_Exercise details_.
Copy the lines below exactly. Start at the first and finish with the line containing "HS as [S1 S2 S3 S4 S5 S6].".

_Input_.
= = = =
Lemma linked_remove a x y posted w : linked w -> sw_clients w !! a = Some x -> sw_streams w !! sc_stream x = Some y ->
  linked (remove_client a (sc_stream x) y posted w).
Proof.
  intros HL Hx Hy. destruct (lk_client _ HL _ _ Hx) as (y1 & HC). pose proof (cl_stream _ _ _ _ HC). simplify_eq.
  pose proof (lk_stream _ HL _ _ Hy) as HS. constructor; cbn.
  - intros b xb [Hn Hxb]%lookup_delete_Some. destruct (lk_client _ HL _ _ Hxb) as (yb & [C1 C2 C3 C4 C5 (lb & C6 & C7)]).
    assert (HB : exists l', znth (list_remove a <$> sw_hash w) (get_client_hash (vs_id yb) (sc_channel xb)) = Some l' /\ b ∈ l').
    { exists (list_remove a lb). split; [|by apply elem_of_list_remove]. revert C6. unfold znth. destruct (0 <=? _); [|done]. by rewrite list_lookup_fmap; intros ->. }
    assert (b ∈ list_remove a (sw_all_clients w)) by by apply elem_of_list_remove.
    destruct (decide (sc_stream x = sc_stream xb)) as [Es|Hs].
    + rewrite Es in *. simplify_eq. eexists. constructor; cbn; [by rewrite lookup_insert_eq|by apply elem_of_list_remove|done..].
    + exists yb. constructor; cbn; [by rewrite lookup_insert_ne|done..].
  - intros s' y'. destruct (decide (sc_stream x = s')) as [<-|Hn].
    + rewrite lookup_insert_eq. intros [= <-]. destruct HS as [S1 S2 S3 S4 S5 S6].
      constructor; cbn; [by apply nodup_list_remove| |rewrite zlen_list_remove; [lia|done|apply HC]|done..].
      intros b [Hb1 Hb2]%elem_of_list_remove. destruct (S2 b Hb2) as (xb & Hxb & Hs). exists xb. by rewrite lookup_delete_ne.
    + rewrite lookup_insert_ne by done. intros Hy'. destruct (lk_stream _ HL _ _ Hy') as [S1 S2 S3 S4 S5 S6]. constructor; cbn; [done| |done..].
      intros b Hb. destruct (S2 b Hb) as (xb & Hxb & Hs). exists xb. rewrite lookup_delete_ne; [done|]. intros <-. congruence.
  - destruct (lk_all _ HL) as [A1 A2]. split; [by apply nodup_list_remove|]. intros b [Hb1 Hb2]%elem_of_list_remove. rewrite lookup_delete_ne by done. by apply A2.
  - intros s' Hs'. apply lookup_insert_is_Some. destruct (decide (sc_stream x = s')); [by left|right]. split; [done|]. by apply (lk_streams _ HL).
  - destruct (lk_hash _ HL) as [H1 H2]. split; [unfold zlen; by rewrite length_fmap|]. intros l b (l0 & -> & Hl)%list_elem_of_fmap [Hb1 Hb2]%elem_of_list_remove.
    rewrite lookup_delete_ne by done. by eapply H2.
  - apply (lk_subs _ HL).
  - apply (lk_id _ HL).
Qed.

(** A stream that has no clients any more. *)
Lemma linked_free s y w : linked w -> sw_streams w !! s = Some y -> vs_clients y = [] ->
  linked (set_streams (delete s (sw_streams w)) (set_all_streams (list_remove s (sw_all_streams w)) w)).
Proof.
  intros HL Hy Hn. destruct HL as [L1 L2 L3 L4 L5 L6 L7]. constructor; cbn; try done.
  - intros a x Hx. destruct (L1 a x Hx) as (y1 & []). exists y1. constructor; cbn; try done. rewrite lookup_delete_ne; [done|].
    intros ->. simplify_eq. rewrite Hn in *. by apply not_elem_of_nil in cl_of.
  - intros s' y' [_ Hy']%lookup_delete_Some. destruct (L2 s' y' Hy'). by constructor.
  - intros s' [Hs1 Hs2]%elem_of_list_remove. rewrite lookup_delete_ne by done. auto.
Qed.

(** The owner gives up its reference. *)
Lemma linked_owner s y posted w : linked w -> sw_streams w !! s = Some y -> vs_deleted y = false ->
  linked (set_posted posted (set_streams (<[s := set_ref_cnt (vs_ref_cnt y - 1) (set_deleted true y)]> (sw_streams w)) w)).
Proof.
  intros HL Hy Hd. destruct HL as [L1 L2 L3 L4 L5 L6 L7]. constructor; cbn; try done.
  - intros a x Hx. destruct (L1 a x Hx) as (y1 & []). destruct (decide (s = sc_stream x)) as [->|Hn].
    + simplify_eq. eexists. constructor; cbn; [by rewrite lookup_insert_eq|done..].
    + exists y1. constructor; cbn; [by rewrite lookup_insert_ne|done..].
  - intros s' y'. destruct (decide (s = s')) as [<-|Hn].
    + rewrite lookup_insert_eq. intros [= <-]. destruct (L2 s y Hy). constructor; cbn; try done. rewrite sl_ref, Hd. cbn. lia.
    + rewrite lookup_insert_ne by done. intros Hy'. destruct (L2 s' y' Hy'). by constructor.
  - intros s' Hs'. apply lookup_insert_is_Some. destruct (decide (s = s')); [by left|right]. auto.
Qed.

(** A new stream. *)
Lemma linked_open y w : linked w -> vs_clients y = [] -> vs_ref_cnt y = 1 -> vs_deleted y = false -> named (vs_type y) -> in_u 32 (vs_id y) ->
  let w1 := set_brk (sw_brk w + 1) w in
  linked (set_id_cnt (u32 (sw_id_cnt w + 1)) (set_streams (<[sw_brk w := y]> (sw_streams w1)) w1)).
Proof.
  intros HL Hc Hr Hd Ht Hi w1. destruct HL as [L1 L2 L3 L4 L5 L6 L7]. constructor; cbn; try done.
  - intros a x Hx. destruct (L1 a x Hx) as (y1 & []). exists y1. constructor; cbn; try done; [|lia]. rewrite lookup_insert_ne; [done|].
    intros E1. destruct (L2 _ _ cl_stream). lia.
  - intros s' y'. destruct (decide (sw_brk w = s')) as [<-|Hn].
    + rewrite lookup_insert_eq. intros [= <-]. constructor; cbn; rewrite ?Hc; [by constructor|by intros a ?%not_elem_of_nil|by rewrite Hr, Hd|lia|done|done].
    + rewrite lookup_insert_ne by done. intros Hy'. destruct (L2 s' y' Hy'). constructor; cbn; try done. lia.
  - intros s' Hs'. apply lookup_insert_is_Some. destruct (decide (sw_brk w = s')); [by left|right]. auto.
  - unfold in_u. apply wrapu_range. lia.
Qed.
End links.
= = = =
_Result of this task_.
Lemma linked_remove a x y posted w : linked w -> sw_clients w !! a = Some x -> sw_streams w !! sc_stream x = Some y ->
  linked (remove_client a (sc_stream x) y posted w).
Proof.
  intros HL Hx Hy. destruct (lk_client _ HL _ _ Hx) as (y1 & HC). pose proof (cl_stream _ _ _ _ HC). simplify_eq.
  pose proof (lk_stream _ HL _ _ Hy) as HS. constructor; cbn.
  - intros b xb [Hn Hxb]%lookup_delete_Some. destruct (lk_client _ HL _ _ Hxb) as (yb & [C1 C2 C3 C4 C5 (lb & C6 & C7)]).
    assert (HB : exists l', znth (list_remove a <$> sw_hash w) (get_client_hash (vs_id yb) (sc_channel xb)) = Some l' /\ b ∈ l').
    { exists (list_remove a lb). split; [|by apply elem_of_list_remove]. revert C6. unfold znth. destruct (0 <=? _); [|done]. by rewrite list_lookup_fmap; intros ->. }
    assert (b ∈ list_remove a (sw_all_clients w)) by by apply elem_of_list_remove.
    destruct (decide (sc_stream x = sc_stream xb)) as [Es|Hs].
    + rewrite Es in *. simplify_eq. eexists. constructor; cbn; [by rewrite lookup_insert_eq|by apply elem_of_list_remove|done..].
    + exists yb. constructor; cbn; [by rewrite lookup_insert_ne|done..].
  - intros s' y'. destruct (decide (sc_stream x = s')) as [<-|Hn].
    + rewrite lookup_insert_eq. intros [= <-]. destruct HS as [S1 S2 S3 S4 S5 S6].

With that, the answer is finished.